The unexpected dislodgement of a neonatal or pediatric endotracheal tube can be one of those clarifying events; sort of like a wave of crystallization that really clears your head. It can get you rapidly focused on sorting your priorities. Suddenly, you know right where you are supposed to be, and the world can seem, at least for a few minutes, crystal clear. Working in some parts of the health care system can be described as long periods of tedious routine on the edge of boredom, separated by occasional moments of stark terror. While one of these events can give you a satisfying rush of adrenalin, there can be some pretty unhappy consequences of accidental extubations. An accidental extubation and subsequent emergency re-intubation can cause huge variations in cerebral blood flow in neonates, which can increase the risk of periventricular leukomalacia or intraventricular hemorrhage. If there is a prolonged period of deep hypoxemia, other brain functions might be permanently affected. The airway can be damaged during reintubation, leading to post-intubation airway problems. And finally, reintubation can introduce lots of pathogens from the oral cavity or the environment, or the hands of practitioners into the lower respiratory tract, which, as my grandfather would say "ain't good". Thus, accidental extubations can be a marker of bad care. Improper securing of endotracheal tubes, inadequate or inconsistent sedation policy, or lack of slow methodical attention to detail when moving patients can all contribute to accidental extubations. Of course, not all of these unhappy events are preventable, but some (maybe most) are.

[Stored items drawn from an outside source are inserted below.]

(* ===== verification/RedactSource.v ===== *)
(** * internal/redact/source.go: masking at ingestion

    [RedactedSource] wraps a poller source; its [Snapshot] masks every query in
    the map it got.  The theorem follows the texts through [Build], the poll
    loop and the store. *)
From S2P Require Import Prelude GoRuntime Graph Store Redact Poller.
Local Open Scope Z_scope.
Local Open Scope pglockr_scope.

Record RedactedSource (Src : Type) := NewSource { inner : Src }.
Arguments NewSource {Src}.
Arguments inner {Src}.

(** [sess.Query = Mask(sess.Query); sessions[pid] = sess] *)
Definition mask_entry (sessions : gmap Z Session) (entry : Z * Session) : gmap Z Session :=
  <[entry.1 := set_Query (Mask (Query entry.2)) entry.2]> sessions.

Definition mask_sessions `{GoRuntime} (sessions : gmap Z Session) : gmap Z Session :=
  fold_left mask_entry (range_map sessions) sessions.

Section source.
Context `{Go : GoRuntime} {Src : Type} `{!Source Src}.

Definition RedactedSnapshot (s : RedactedSource Src)
    : RedactedSource Src * Result (gmap Z Session * gmap EdgeKey LockLabel) :=
  match SourceSnapshot (inner s) with
  | (i, Err err) => (NewSource i, Err err)
  | (i, Val (sessions, labels)) => (NewSource i, Val (mask_sessions sessions, labels))
  end.

#[export] Instance redacted_source : Source (RedactedSource Src) := RedactedSnapshot.

(** ** What the wrapped source delivers *)
Definition mask_session (s : Session) : Session := set_Query (Mask (Query s)) s.

Lemma mask_fold (sessions : gmap Z Session) l (acc : gmap Z Session) q :
  (forall p s, (p, s) ∈ l -> sessions !! p = Some s) ->
  fold_left mask_entry l acc !! q =
  if decide (q ∈ l.*1) then mask_session <$> sessions !! q else acc !! q.
Proof.
  revert acc. induction l as [|[p s] l IH]; intros acc Hl; cbn [fold_left].
  { destruct (decide _) as [H|]; [by apply elem_of_nil in H|done]. }
  rewrite IH by (intros; apply Hl; by right). unfold mask_entry. cbn [fst snd fmap list_fmap].
  specialize (Hl p s (list_elem_of_here _ _)).
  destruct (decide (q ∈ l.*1)), (decide (q ∈ p :: l.*1)) as [Hq|Hq]; try set_solver.
  - apply elem_of_cons in Hq as [->|]; [|done]. by rewrite lookup_insert_eq, Hl.
  - rewrite lookup_insert_ne; [done|set_solver].
Qed.

Lemma mask_sessions_spec (sessions : gmap Z Session) : mask_sessions sessions = mask_session <$> sessions.
Proof.
  apply map_eq. intros q. unfold mask_sessions. rewrite (mask_fold sessions), lookup_fmap.
  2:{ intros p s. apply elem_of_range_map. }
  destruct (decide _) as [|Hq]; [done|].
  destruct (sessions !! q) as [s|] eqn:Hs; [|done]. exfalso. apply Hq.
  apply list_elem_of_fmap. exists (q, s). split; [done|]. by apply elem_of_range_map.
Qed.

(** Every query of a snapshot is a masked one. *)
Definition masked (snap : Snapshot) : Prop :=
  forall pid s, Sessions snap !! pid = Some s -> exists raw, Query s = Mask raw.

Lemma Build_masked cl now sessions labels :
  masked (Build cl now (mask_session <$> sessions) labels).
Proof.
  intros pid s. rewrite Build_unfold. simpl. rewrite flag_roots_lookup, lookup_fmap.
  destruct (sessions !! pid) as [s0|]; [|done]. simpl. intros [= <-].
  exists (Query s0). by case_bool_decide.
Qed.

Lemma polls_masked (s : RedactedSource Src) cl es snap :
  snap ∈ omap snapshot_of (polls s cl es) -> masked snap.
Proof.
  revert s. induction es as [|e es IH]; intros s; simpl; [by intros ?%elem_of_nil|].
  unfold SourceSnapshot, redacted_source, RedactedSnapshot.
  destruct (SourceSnapshot (inner s)) as [i [[sessions labels]|err]]; simpl; [|apply IH].
  rewrite mask_sessions_spec. intros [->|H]%elem_of_cons; [apply Build_masked|by eapply IH].
Qed.

Context {T O : Type} `{!SnapshotStore T} `{!SnapshotStoreLaws T} `{!PollObserver O}.

(** Raw texts never reach the store: with the redacting source, whatever
    the wrapped source returns and however long the loop runs, every snapshot
    the store holds afterwards was held before the run or has only masked
    queries. *)
Lemma Run_redacts (p : Poller (RedactedSource Src) T O) (es : list Env)
    (p' : Poller (RedactedSource Src) T O) (naps : list Duration) (b : option Duration)
    (Hiv : 0 < interval p) (Hinv : holds_inv (store p)) (Hrun : Run p es = Ok (p', naps, b)) :
  forall snap, snap ∈ held (store p') -> snap ∈ held (store p) \/ masked snap.
Proof.
  intros snap Hin. destruct (Run_result p es p' naps b Hiv Hinv Hrun) as (k & [_ Hh _ _ _]). rewrite Hh in Hin.
  apply elem_of_lastn, elem_of_app in Hin as [Hi|Hi]; [by left|right].
  apply (polls_masked (src p) (cluster p) es).
  apply list_elem_of_omap in Hi as (x & Hx & Hs). apply list_elem_of_omap. exists x. split; [|done].
  apply list_elem_of_lookup in Hx as [j Hj]. apply lookup_take_Some in Hj as [Hj _].
  by eapply list_elem_of_lookup_2.
Qed.

(** The sessions handed on are the wrapped source's with masked queries and
    nothing else changed, and its errors pass through. *)
Lemma RedactedSnapshot_spec (s : RedactedSource Src) :
  RedactedSnapshot s =
  match SourceSnapshot (inner s) with
  | (i, Err err) => (NewSource i, Err err)
  | (i, Val (sessions, labels)) => (NewSource i, Val (mask_session <$> sessions, labels))
  end.
Proof.
  unfold RedactedSnapshot. destruct (SourceSnapshot (inner s)) as [i [[ss ls]|err]]; [|done].
  by rewrite mask_sessions_spec.
Qed.
End source.

(** A source whose one session runs a query with a literal. *)
Definition secret_session : Session := set_Query "SELECT * FROM t WHERE k = 'secret'" (session_of 9 []).
#[local] Instance secret_source : Source unit := fun u => (u, Val ({[9 := secret_session]}, ∅)).
#[local] Instance demo_runtime : GoRuntime := canonical.
#[local] Instance demo_persister : Persister unit := failing_persister.

Definition redacting_poller : Poller (RedactedSource unit) (Store unit) (list bool) :=
  New "c1" (NewSource tt) (fresh 3) Second.

(** One poll, executed. *)
Lemma Run_redacts_example : exists p',
  Run redacting_poller [env_at 10] = Ok (p', [Second], Some Second) /\
  (forall snap, snap ∈ held (store p') -> snap ∈ held (store redacting_poller) \/ masked snap) /\
  (Query <$> (Sessions <$> head (held (store p'))) ≫= (.!! 9)) = Some "SELECT * FROM t WHERE k = ?"%string.
Proof.
  eexists. split; [vm_compute; reflexivity|]. split; [|vm_compute; reflexivity].
  apply (Run_redacts redacting_poller [env_at 10] _ [Second] (Some Second));
    [vm_compute; reflexivity|apply fresh_store_wf|vm_compute; reflexivity].
Defined.
(* ===== verification/Persist.v ===== *)
(** * internal/persist: the durable history and audit trail

    [Open], [Save], [At], [History] and the pruning of sqlite.go and the audit sink of
    audit.go.  SQLite is not modelled: the statements the code sends are the
    operations of a class, whose laws say what the statements mean on the list
    of rows in insertion order; any of them may fail.  The packages behind the
    blob codec (gzip of JSON) are a class too. *)
From S2P Require Import Prelude GoRuntime Utf8 GoStrings Graph Store AuditTrail.
Local Open Scope Z_scope.

(** ** The snapshot table *)
Record Row (Blob : Type) := mkRow {
  row_cluster : string;
  row_taken_at : Z;
  row_roots : Z;
  row_edges : Z;
  row_sessions : Z;
  row_data : Blob
}.
Arguments mkRow {Blob}.
Arguments row_cluster {Blob}.
Arguments row_taken_at {Blob}.
Arguments row_roots {Blob}.
Arguments row_edges {Blob}.
Arguments row_sessions {Blob}.
Arguments row_data {Blob}.

(** One operation per SQL statement of the file; [None] is [sql.ErrNoRows]. *)
Class SnapshotTable (D Blob : Type) := {
  tbl_insert : D -> Row Blob -> D * option string;
  tbl_floor : D -> Z -> Result (option (Row Blob));
  tbl_ceiling : D -> Z -> Result (option (Row Blob));
  tbl_between : D -> Z -> Z -> Result (list (Row Blob));
  tbl_delete_before : D -> Z -> D * option string
}.

Definition earlier_row {Blob} (a b : Row Blob) : Prop := row_taken_at a <= row_taken_at b.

So how is your NICU doing with accidental extubations? This can be hard to figure out. First, you need to actually be measuring it. I think this duty ought to fall on the respiratory therapy department. It really is a perfect organizational fit. And it shows that you and your RT colleagues are committed to continuous improvement of clinical operations. If accidental extubations are not now being measured in the NICU, suggest it. Present a plan on how to measure it and what you will do with the measures once you get them. I have seen a number of systems for measuring these events. Some have a person review the medical record daily looking for evidence from the previous 24 hours. Others have a separate paper form that is filled out by the bedside staff when dislodgement occurs. Still others use the hospitals incident reporting system, which can be paper or electronic. Whatever system you develop, it should be tested for accuracy (the ability to capture all the events) by running two parallel measurement systems for a while. If you are using episodic, voluntary incident reporting by the bedside staff, do a study where this is compared to detailed medical record review.

A funny thing about measures is that they have the nasty habit of requiring interpretation. Data is crucial, but it can be useless unless turned into information. And having data almost always results in the ability to compare. Data on accidental extubations in the NICU are out there. A PubMed search will find it. Like all topics, papers vary in quality and applicability, but they can give you a starting point for analyzing your data.

There are also benchmarking data out there. There are commercial companies that your hospital can join that track things like neonatal and pediatric accidental extubation rates from many hospitals. Medical Management and Planning Inc ( is one of these. They have data broken out between adult, pediatric and neonatal environments and have many years of measures from lots of hospitals.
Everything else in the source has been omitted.